EXERCISE REQUIREMENTS: Within the listing below, show every line that contains the word "stored".

--------------------------------------------------

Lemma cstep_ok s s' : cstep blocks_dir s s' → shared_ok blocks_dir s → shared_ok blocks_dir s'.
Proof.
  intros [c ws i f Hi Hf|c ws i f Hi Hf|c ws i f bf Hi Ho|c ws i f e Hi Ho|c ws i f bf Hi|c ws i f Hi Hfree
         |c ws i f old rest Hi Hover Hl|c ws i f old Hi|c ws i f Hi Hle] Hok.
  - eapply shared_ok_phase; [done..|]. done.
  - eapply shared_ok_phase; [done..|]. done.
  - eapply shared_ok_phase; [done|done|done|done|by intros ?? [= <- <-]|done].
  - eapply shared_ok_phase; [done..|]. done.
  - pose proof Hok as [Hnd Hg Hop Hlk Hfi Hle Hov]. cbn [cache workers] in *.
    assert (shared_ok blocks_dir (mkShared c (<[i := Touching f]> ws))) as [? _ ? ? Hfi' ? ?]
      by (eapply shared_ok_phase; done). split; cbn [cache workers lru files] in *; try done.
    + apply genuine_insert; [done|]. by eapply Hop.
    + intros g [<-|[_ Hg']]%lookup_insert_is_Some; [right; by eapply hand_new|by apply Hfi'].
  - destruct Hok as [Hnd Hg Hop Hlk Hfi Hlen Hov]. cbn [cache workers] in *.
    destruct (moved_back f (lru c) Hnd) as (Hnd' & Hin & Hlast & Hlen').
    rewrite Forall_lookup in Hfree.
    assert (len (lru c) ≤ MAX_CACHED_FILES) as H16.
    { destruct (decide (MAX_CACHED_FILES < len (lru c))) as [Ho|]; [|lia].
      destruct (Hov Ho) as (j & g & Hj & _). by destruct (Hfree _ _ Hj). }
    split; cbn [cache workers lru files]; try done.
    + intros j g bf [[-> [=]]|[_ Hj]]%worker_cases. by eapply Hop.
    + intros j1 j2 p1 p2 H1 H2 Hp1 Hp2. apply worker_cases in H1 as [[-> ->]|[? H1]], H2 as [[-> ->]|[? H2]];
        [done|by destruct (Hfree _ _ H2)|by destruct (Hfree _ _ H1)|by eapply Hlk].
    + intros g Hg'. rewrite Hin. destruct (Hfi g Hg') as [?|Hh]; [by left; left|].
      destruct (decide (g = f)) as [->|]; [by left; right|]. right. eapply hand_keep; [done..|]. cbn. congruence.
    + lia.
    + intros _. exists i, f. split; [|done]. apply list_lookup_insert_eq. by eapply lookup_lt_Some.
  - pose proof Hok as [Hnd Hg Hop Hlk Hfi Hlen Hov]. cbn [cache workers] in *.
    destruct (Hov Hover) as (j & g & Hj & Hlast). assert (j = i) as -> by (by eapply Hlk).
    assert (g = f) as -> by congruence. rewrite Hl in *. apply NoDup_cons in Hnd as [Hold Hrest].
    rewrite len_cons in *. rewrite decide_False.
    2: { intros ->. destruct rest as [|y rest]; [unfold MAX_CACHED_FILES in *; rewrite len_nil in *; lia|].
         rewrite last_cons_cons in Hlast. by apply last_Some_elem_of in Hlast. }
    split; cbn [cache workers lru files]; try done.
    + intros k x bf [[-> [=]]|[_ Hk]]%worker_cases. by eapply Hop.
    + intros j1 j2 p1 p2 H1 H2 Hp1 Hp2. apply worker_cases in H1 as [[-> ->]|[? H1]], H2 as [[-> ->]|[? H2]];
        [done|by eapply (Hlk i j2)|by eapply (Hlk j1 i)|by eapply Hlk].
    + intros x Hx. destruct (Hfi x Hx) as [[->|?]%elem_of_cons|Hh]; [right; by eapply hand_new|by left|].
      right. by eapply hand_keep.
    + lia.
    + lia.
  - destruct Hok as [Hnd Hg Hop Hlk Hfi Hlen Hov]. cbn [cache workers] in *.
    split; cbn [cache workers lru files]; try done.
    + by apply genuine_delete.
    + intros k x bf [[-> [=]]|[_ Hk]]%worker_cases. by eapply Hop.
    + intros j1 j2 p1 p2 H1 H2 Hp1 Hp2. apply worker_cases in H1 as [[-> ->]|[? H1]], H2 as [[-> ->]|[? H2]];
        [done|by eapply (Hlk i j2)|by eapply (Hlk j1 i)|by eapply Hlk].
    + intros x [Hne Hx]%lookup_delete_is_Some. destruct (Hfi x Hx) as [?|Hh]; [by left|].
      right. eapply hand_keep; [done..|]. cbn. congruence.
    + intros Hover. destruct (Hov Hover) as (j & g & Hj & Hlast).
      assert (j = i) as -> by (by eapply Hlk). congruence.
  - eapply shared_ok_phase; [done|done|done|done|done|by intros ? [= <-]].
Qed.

--------------------------------------------------

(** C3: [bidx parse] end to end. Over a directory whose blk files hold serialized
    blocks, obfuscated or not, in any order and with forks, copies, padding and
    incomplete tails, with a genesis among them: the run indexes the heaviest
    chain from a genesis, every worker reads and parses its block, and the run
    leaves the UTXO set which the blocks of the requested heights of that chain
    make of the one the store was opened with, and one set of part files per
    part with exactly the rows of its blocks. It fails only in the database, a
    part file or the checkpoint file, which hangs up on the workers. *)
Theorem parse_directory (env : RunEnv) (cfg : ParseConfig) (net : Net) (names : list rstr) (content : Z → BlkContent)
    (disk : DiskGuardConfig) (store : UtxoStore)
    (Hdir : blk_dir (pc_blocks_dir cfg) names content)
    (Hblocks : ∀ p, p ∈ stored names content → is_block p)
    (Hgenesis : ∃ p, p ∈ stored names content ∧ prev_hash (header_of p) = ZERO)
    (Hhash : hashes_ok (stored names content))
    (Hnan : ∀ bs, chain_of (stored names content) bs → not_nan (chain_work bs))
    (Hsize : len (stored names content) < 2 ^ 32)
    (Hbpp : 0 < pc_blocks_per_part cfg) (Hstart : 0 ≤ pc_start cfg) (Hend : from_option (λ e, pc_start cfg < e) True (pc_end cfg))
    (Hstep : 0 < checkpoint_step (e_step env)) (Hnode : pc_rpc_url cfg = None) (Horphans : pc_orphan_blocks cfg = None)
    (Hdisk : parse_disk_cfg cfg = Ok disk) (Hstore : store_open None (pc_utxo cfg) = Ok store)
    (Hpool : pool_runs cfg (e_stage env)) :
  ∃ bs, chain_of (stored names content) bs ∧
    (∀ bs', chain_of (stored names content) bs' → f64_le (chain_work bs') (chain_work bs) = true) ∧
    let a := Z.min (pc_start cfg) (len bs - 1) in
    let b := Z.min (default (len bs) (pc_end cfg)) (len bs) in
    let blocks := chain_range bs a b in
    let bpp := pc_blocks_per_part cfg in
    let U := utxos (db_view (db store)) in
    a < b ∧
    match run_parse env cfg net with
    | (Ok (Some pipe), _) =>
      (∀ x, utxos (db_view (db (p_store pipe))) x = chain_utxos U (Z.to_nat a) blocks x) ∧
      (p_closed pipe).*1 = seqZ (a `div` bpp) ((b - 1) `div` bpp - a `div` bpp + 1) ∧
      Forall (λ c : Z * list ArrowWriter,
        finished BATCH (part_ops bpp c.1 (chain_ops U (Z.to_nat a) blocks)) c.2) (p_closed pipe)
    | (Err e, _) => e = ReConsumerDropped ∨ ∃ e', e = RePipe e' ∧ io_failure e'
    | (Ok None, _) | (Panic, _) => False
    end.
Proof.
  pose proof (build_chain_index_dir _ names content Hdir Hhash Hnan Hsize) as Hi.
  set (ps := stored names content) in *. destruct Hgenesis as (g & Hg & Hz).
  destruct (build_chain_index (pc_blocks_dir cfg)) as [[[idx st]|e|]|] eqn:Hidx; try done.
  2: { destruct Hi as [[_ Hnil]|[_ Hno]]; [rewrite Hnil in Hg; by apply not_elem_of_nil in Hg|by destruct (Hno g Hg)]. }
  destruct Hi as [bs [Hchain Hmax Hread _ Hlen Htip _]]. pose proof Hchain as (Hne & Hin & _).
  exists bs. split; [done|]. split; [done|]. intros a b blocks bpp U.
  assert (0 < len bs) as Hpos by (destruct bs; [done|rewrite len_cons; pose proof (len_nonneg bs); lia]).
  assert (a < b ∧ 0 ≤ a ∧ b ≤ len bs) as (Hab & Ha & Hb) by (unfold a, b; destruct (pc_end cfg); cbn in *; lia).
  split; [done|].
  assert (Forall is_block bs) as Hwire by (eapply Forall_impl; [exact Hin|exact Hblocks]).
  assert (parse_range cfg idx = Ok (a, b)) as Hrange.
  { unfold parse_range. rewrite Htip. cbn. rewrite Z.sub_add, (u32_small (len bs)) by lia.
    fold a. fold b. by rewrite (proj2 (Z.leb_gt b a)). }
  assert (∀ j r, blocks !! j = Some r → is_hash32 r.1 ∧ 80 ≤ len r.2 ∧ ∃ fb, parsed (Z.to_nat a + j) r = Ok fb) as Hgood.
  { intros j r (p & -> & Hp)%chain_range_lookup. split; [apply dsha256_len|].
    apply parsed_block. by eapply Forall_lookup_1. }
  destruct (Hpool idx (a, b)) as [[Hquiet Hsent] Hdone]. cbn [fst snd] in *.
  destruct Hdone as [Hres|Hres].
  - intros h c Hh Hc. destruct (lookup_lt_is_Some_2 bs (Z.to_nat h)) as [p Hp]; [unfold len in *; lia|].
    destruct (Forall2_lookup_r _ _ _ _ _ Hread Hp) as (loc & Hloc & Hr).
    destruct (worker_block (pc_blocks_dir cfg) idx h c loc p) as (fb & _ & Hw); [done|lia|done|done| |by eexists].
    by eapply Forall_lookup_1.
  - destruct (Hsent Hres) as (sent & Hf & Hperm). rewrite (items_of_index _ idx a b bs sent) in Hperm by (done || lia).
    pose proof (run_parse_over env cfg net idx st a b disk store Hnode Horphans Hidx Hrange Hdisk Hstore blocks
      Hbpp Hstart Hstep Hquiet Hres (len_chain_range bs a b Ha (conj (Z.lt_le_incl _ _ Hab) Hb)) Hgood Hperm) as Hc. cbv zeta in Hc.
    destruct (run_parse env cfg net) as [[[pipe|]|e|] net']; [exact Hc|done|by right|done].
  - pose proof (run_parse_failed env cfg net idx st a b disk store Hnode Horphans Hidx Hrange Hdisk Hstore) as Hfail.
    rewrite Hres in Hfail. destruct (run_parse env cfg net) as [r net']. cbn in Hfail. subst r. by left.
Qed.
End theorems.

--------------------------------------------------

THE COMPLETED TASK:
    (Hblocks : ∀ p, p ∈ stored names content → is_block p)
    (Hgenesis : ∃ p, p ∈ stored names content ∧ prev_hash (header_of p) = ZERO)
    (Hhash : hashes_ok (stored names content))
    (Hnan : ∀ bs, chain_of (stored names content) bs → not_nan (chain_work bs))
    (Hsize : len (stored names content) < 2 ^ 32)
  ∃ bs, chain_of (stored names content) bs ∧
    (∀ bs', chain_of (stored names content) bs' → f64_le (chain_work bs') (chain_work bs) = true) ∧
  set (ps := stored names content) in *. destruct Hgenesis as (g & Hg & Hz).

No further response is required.